Y ahora, el comentario: Todo esto está muy bien y va en la línea que siempre hemos defendido de llegar a un pacto por el menor, pero, ¿cómo se compagina con el hecho de en España existan botellones institucionalizados que amparan los propios ayuntamientos? Las Cortes ya tienen por donde empezar. Y luego, que debatan.

Si el botellón es bueno, ¿por qué no hacemos un botellódromo más grande en Granada para que vengan más turistas?

Buenas, soy Emilio Calatayud. Lo primero que tengo que decir en este día de resacón es que yo también he estado en el botellón. Y no una vez, sino cinco. Pero fue por razones de trabajo: he estado en los botellones cuando había alguno en Granada y me tocaba ejercer como juez de guardia. Y lo denuncié. También he estado como juez de Menores. Así que cuando lo critico, sé de lo que hablo. Y me parece a mí que hay gente que lo defiende y nunca ha estado, pero, bueno… Con respeto y con cariño, algunos de vosotros habéis dicho que ir de botellón no os ha impedido ser personas normales que estudiaron y ahora tienen un trabajo y una familia, y yo os pregunto: ¿Y si vuestro hijo de trece o catorce años va ahora al botellón y te avisan de que está en coma etílico? Porque eso pasa.

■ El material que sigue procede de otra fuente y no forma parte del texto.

(** A run only ever appends to the trace and to the log. *)
Lemma run_later_extends w cs : forall st,
  (exists es, events (run_later w cs st) = events st ++ es)
  /\ (exists ls, lines (run_later w cs st) = lines st ++ ls).
Proof.
  induction cs as [|c cs IH]; intros st; cbn [run_later]; cbv zeta.
  - destruct (summary_extends w st) as [He [ls Hl]].
    unfold save, emit. cbn [events lines]. rewrite He, Hl. split.
    + eexists. reflexivity.
    + exists ls. reflexivity.
  - destruct (throws w c).
    + unfold emit. cbn [events lines].
      rewrite events_log_all, lines_log_all. split.
      * exists [Called c; ConsoleError; Exit 1].
        rewrite <- !app_assoc. reflexivity.
      * eexists. reflexivity.
    + destruct (IH (log_all (log_after w c)
                      (emit (Called c) (log_all (log_before w c) st))))
        as [[es Hes] [ls Hls]].
      rewrite Hes, Hls, events_log_all, !lines_log_all.
      unfold emit. cbn [events lines].
      rewrite events_log_all, lines_log_all. split.
      * exists (Called c :: es). rewrite <- app_assoc. reflexivity.
      * eexists. rewrite <- !app_assoc. reflexivity.
Qed.

Lemma run_later_calls_first w c cs st :
  In (Called c) (events (run_later w (c :: cs) st)).
Proof.
  cbn [run_later]; cbv zeta. destruct (throws w c).
  - unfold emit. cbn [events]. rewrite events_log_all.
    apply in_or_app. left. apply in_or_app. left.
    apply in_or_app. right. left. reflexivity.
  - destruct (run_later_extends w cs
                (log_all (log_after w c)
                   (emit (Called c) (log_all (log_before w c) st))))
      as [[es Hes] _].
    rewrite Hes, events_log_all. unfold emit. cbn [events].
    rewrite events_log_all.
    apply in_or_app. left. apply in_or_app. right. left. reflexivity.
Qed.

(** C8, as amended.  When the compile command fails, its output is logged;
    if no [prescription.r1cs] exists the script logs the error, saves the
    log and exits with status 1 before any later call; if the file exists
    (left by an earlier build, say) the script goes on with the rest of
    the ceremony, and [snarkjs.r1cs.info] is called next. *)
Theorem compile_failure (w : World) (stdout stderr : option string) :
  exec_circom w = ExecThrew stdout stderr ->
  let st0 := after_failed_compile w stdout stderr in
  (r1cs_exists w = false ->
     let aborted := lines st0 ++ ["ERROR: Compilation failed. Aborting."%string] in
     main w = {| lines := aborted;
                 events := events st0 ++ [SaveLog aborted; Exit 1] |}
     /\ forall c, ~ In (Called c) (events (main w)))
  /\ (r1cs_exists w = true ->
      main w = run_later w later_calls st0
      /\ In (Called R1csInfo) (events (main w))
      /\ exists ls, lines (main w) = lines st0 ++ ls).
Proof.
  intros Hexec st0. split; intros Hr.
  - assert (Hmain : main w
      = {| lines := lines st0 ++ ["ERROR: Compilation failed. Aborting."%string];
           events := events st0
             ++ [SaveLog (lines st0 ++ ["ERROR: Compilation failed. Aborting."%string]);
                 Exit 1] |}).
    { unfold main. rewrite Hexec, Hr. subst st0. unfold after_failed_compile.
      destruct (build_dir_exists w); reflexivity. }
    split; [exact Hmain|].
    intros c Hin. rewrite Hmain in Hin. subst st0. cbn [events] in Hin.
    unfold after_failed_compile in Hin. cbn [events] in Hin.
    destruct (build_dir_exists w); simpl in Hin;
      repeat (destruct Hin as [Hin|Hin]; [discriminate Hin|]); exact Hin.
  - assert (Hmain : main w = run_later w later_calls st0).
    { unfold main. rewrite Hexec, Hr. subst st0. unfold after_failed_compile.
      destruct (build_dir_exists w); reflexivity. }
    split; [exact Hmain|]. rewrite Hmain. split.
    + apply run_later_calls_first.
    + apply run_later_extends.
Qed.

(** C8, the claim as stated fails: the compiler call throws, an r1cs file
    is present, and the run neither saves-and-exits nor stops: all twenty
    later calls are made, in order, and the script never exits with an
    error status. *)
Lemma compile_failure_counterexample :
  exec_circom Demo.stale_build
    = ExecThrew (Some ""%string) (Some "error[P1012]: illegal expression"%string)
  /\ calls_and_exits (events (main Demo.stale_build))
     = map Called later_calls.
Proof. split; [reflexivity|]. vm_compute. reflexivity. Qed.

(** C8 as amended, in a clean checkout. *)
Lemma compile_failure_witness :
  exec_circom Demo.clean_build
    = ExecThrew (Some ""%string) (Some "error[P1012]: illegal expression"%string)
  /\ r1cs_exists Demo.clean_build = false
  /\ forall c, ~ In (Called c) (events (main Demo.clean_build)).
Proof.
  split; [reflexivity|]. split; [reflexivity|].
  exact (proj2 (proj1 (compile_failure Demo.clean_build _ _ eq_refl) eq_refl)).
Defined.

End CeremonyFacts.

(* ===================================================================== *)
(** * Part VIII.  Further properties of the constraint system             *)
(* ===================================================================== *)

Module WitnessFacts.
Import Circomlib Circuit Hint FieldFacts GadgetFacts CircuitFacts DemoFacts.

Lemma Signals_eq (w1 w2 : Signals) :
  inputs w1 = inputs w2 ->
  credHasher_out w1 = credHasher_out w2 ->
  srcHasher_out w1 = srcHasher_out w2 ->
  freshCheck w1 = freshCheck w2 ->
  freshOk w1 = freshOk w2 ->
  authOk w1 = authOk w2 ->
  classDiff w1 = classDiff w2 ->
  classDiffInv w1 = classDiffInv w2 ->
  isZero w1 = isZero w2 ->
  noContraindication w1 = noContraindication w2 ->
  validCtx w1 = validCtx w2 ->
  computedOutcome w1 = computedOutcome w2 ->
  w1 = w2.
Proof. destruct w1, w2. cbn. intros. subst. reflexivity. Qed.

(** The signals of a comparator are determined by its two operands. *)
Lemma LessThan_unique n a b (s1 s2 : LessThanSignals) : (n <= 252)%nat ->
  LessThan_shape n s1 -> holds (LessThan n a b s1) ->
  LessThan_shape n s2 -> holds (LessThan n a b s2) ->
  s1 = s2.
Proof.
  intros Hn Hl1 H1 Hl2 H2.
  assert (Hbits : forall s, LessThan_shape n s -> holds (LessThan n a b s) ->
    n2b_in s = (a + pow2F n - b)%Zmod
    /\ (forall i, nth i (n2b_out s) Zmod.zero
          = b2F (Z.testbit (Zmod.to_Z (n2b_in s)) (Z.of_nat i)))
    /\ lt_out s = (Zmod.one - nth n (n2b_out s) Zmod.zero)%Zmod).
  { intros s Hl H. unfold LessThan in H.
    apply holds_cons in H. destruct H as [Hin H].
    apply holds_app in H. destruct H as [Hb Ho].
    apply holds_cons in Ho. destruct Ho as [Ho _].
    unfold LessThan_shape in Hl.
    destruct (Num2Bits_sound (n2b_in s) (n2b_out s)) as (_ & _ & _ & Hnth);
      [lia | exact Hb |].
    split; [exact Hin|]. split; [exact Hnth|exact Ho]. }
  destruct (Hbits s1 Hl1 H1) as (Hi1 & Hb1 & Ho1).
  destruct (Hbits s2 Hl2 H2) as (Hi2 & Hb2 & Ho2).
  assert (Hout : n2b_out s1 = n2b_out s2).
  { apply (nth_ext _ _ Zmod.zero Zmod.zero).
    - unfold LessThan_shape in Hl1, Hl2. congruence.
    - intros i _. rewrite Hb1, Hb2, Hi1, Hi2. reflexivity. }
  destruct s1, s2. cbn [n2b_in n2b_out lt_out] in *.
  subst. reflexivity.
Qed.

(** Where the class difference is not zero the inverse is forced. *)
Lemma inverse_forced (d inv1 inv2 : F) :
  d <> Zmod.zero ->
  (d * (Zmod.one - d * inv1))%Zmod = Zmod.zero ->
  (d * (Zmod.one - d * inv2))%Zmod = Zmod.zero ->
  inv1 = inv2.
Proof.
  intros Hd H1 H2.
  assert (E : forall v : F, (d * (Zmod.one - d * v))%Zmod = Zmod.zero ->
                (d * v)%Zmod = Zmod.one).
  { intros v H. destruct (F_integral _ _ H) as [H0|H0]; [contradiction|].
    apply Zmod.sub_eq_0 in H0. symmetry. exact H0. }
  apply E in H1. apply E in H2.
  assert (Hz : (d * (inv1 - inv2))%Zmod = Zmod.zero).
  { transitivity (d * inv1 - d * inv2)%Zmod; [ring|].
    rewrite H1, H2. ring. }
  destruct (F_integral _ _ Hz) as [H0|H0]; [contradiction|].
  apply Zmod.sub_eq_0 in H0. exact H0.
Qed.

Section WitnessFacts.

Variable Poseidon1 : F -> F.
Variable Poseidon2 : F -> F -> F.

Local Abbreviation sat := (satisfies Poseidon1 Poseidon2).
Local Abbreviation calc := (calcWitness Poseidon1 Poseidon2).

(** X1 (the witness calculator is correct).  What the calculator returns
    extends the inputs and satisfies every constraint, and it fails only
    on inputs that no assignment of the other signals can satisfy. *)
Theorem witness_calculator_correct (i : Inputs) :
  (forall w, calc i = Some w -> inputs w = i /\ sat w)
  /\ (calc i = None <-> forall w, inputs w = i -> ~ sat w).
Proof.
  split; [intros w; apply calcWitness_sound|].
  split.
  - intros Hn w Hi Hw.
    assert (Ha : accepted Poseidon1 Poseidon2 i)
      by (apply accepted_iff_satisfiable; exists w; split; assumption).
    apply accepted_iff_calcWitness in Ha. destruct Ha as [w' Hw'].
    congruence.
  - intros Hno. destruct (calc i) as [w|] eqn:E; [|reflexivity].
    destruct (calcWitness_sound _ _ i w E) as [Hi Hw].
    exfalso. exact (Hno w Hi Hw).
Qed.

(** X2 (the witness is unique up to the hint).  Every signal other than
    the hint is a function of the inputs: two satisfying assignments of
    the same inputs differ at most in [classDiffInv], and not even there
    when the two classes differ. *)
Theorem witness_unique (w1 w2 : Signals) :
  sat w1 -> sat w2 -> inputs w1 = inputs w2 ->
  w2 = with_classDiffInv (classDiffInv w2) w1
  /\ (allergyClassId (inputs w1) <> medicationClassId (inputs w1) ->
      w2 = w1).
Proof.
  intros H1 H2 Hi.
  pose proof (proj1 (satisfies_iff _ _ w1) H1) as S1.
  pose proof (proj1 (satisfies_iff _ _ w2) H2) as S2.
  cbv zeta in S1, S2. rewrite <- Hi in S2.
  destruct S1 as (L1 & A1 & _ & B1 & _ & C1 & D1 & E1 & _ & G1 & I1 & J1
                  & K1 & M1 & N1 & _).
  destruct S2 as (L2 & A2 & _ & B2 & _ & C2 & D2 & E2 & _ & G2 & I2 & J2
                  & K2 & M2 & N2 & _).
  assert (Hfc : freshCheck w2 = freshCheck w1)
    by (apply (LessThan_unique 32 _ _ _ _ ltac:(lia) L2 C2 L1 C1)).
  destruct (satisfies_forced _ _ w1 H1) as (_ & _ & _ & Z1 & _).
  destruct (satisfies_forced _ _ w2 H2) as (_ & _ & _ & Z2 & _).
  cbv zeta in Z1, Z2. rewrite <- Hi in Z2.
  assert (Hz : isZero w2 = isZero w1) by congruence.
  assert (Hcd : classDiff w2 = classDiff w1) by congruence.
  assert (Hnc : noContraindication w2 = noContraindication w1)
    by congruence.
  assert (Hfo : freshOk w2 = freshOk w1) by congruence.
  assert (Hvc : validCtx w2 = validCtx w1) by congruence.
  assert (Hco : computedOutcome w2 = computedOutcome w1) by congruence.
  split.
  - apply Signals_eq; cbn [with_classDiffInv inputs credHasher_out
      srcHasher_out freshCheck freshOk authOk classDiff classDiffInv
      isZero noContraindication validCtx computedOutcome];
      congruence.
  - intros Hne. apply Signals_eq; try congruence.
    apply (inverse_forced (classDiff w1)).
    + rewrite G1. intros H0. apply Zmod.sub_eq_0 in H0. contradiction.
    + rewrite <- Hcd at 1 2. rewrite <- I2. exact J2.
    + rewrite <- I1. exact J1.
Qed.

Y otra pregunta para los políticos que lo favorecen: si el botellón es bueno para el turismo, ¿por qué no hacemos un botellódromo más grande en Granada para que quepa más gente y vengan más turistas?

Llega el botellón de la primavera y los políticos no se aclaran

Buenas, soy Emilio Calatayud. Granada va a celebrar un nuevo botellón para festejar la entrada de la primavera. Van a llegar jóvenes de media España. Los autobuses que los traen ofrecen el ‘kit’ completo de ‘botellonero': cervezas, tapas, condones… Ya puestos, podian regalar pomada para ahuyentar a los mosquitos y a los moscones. El PP de Mariano, o sea, el nacional, hace campañas para prevenir el consumo de alcohol entre los menores, pero el PP de la capital granadina cede un parque público para celebrar botellones a los que acuden decenas de menores. No lo entiendo. Si nuestros políticos no se aclaran, ¡¿cómo queremos que se aclaren los chavales!? Pero no pasa nada. Nunca pasa nada… hasta que pase… ¡Viva Graná! ¡Viva Andalucía! ¡Viva España!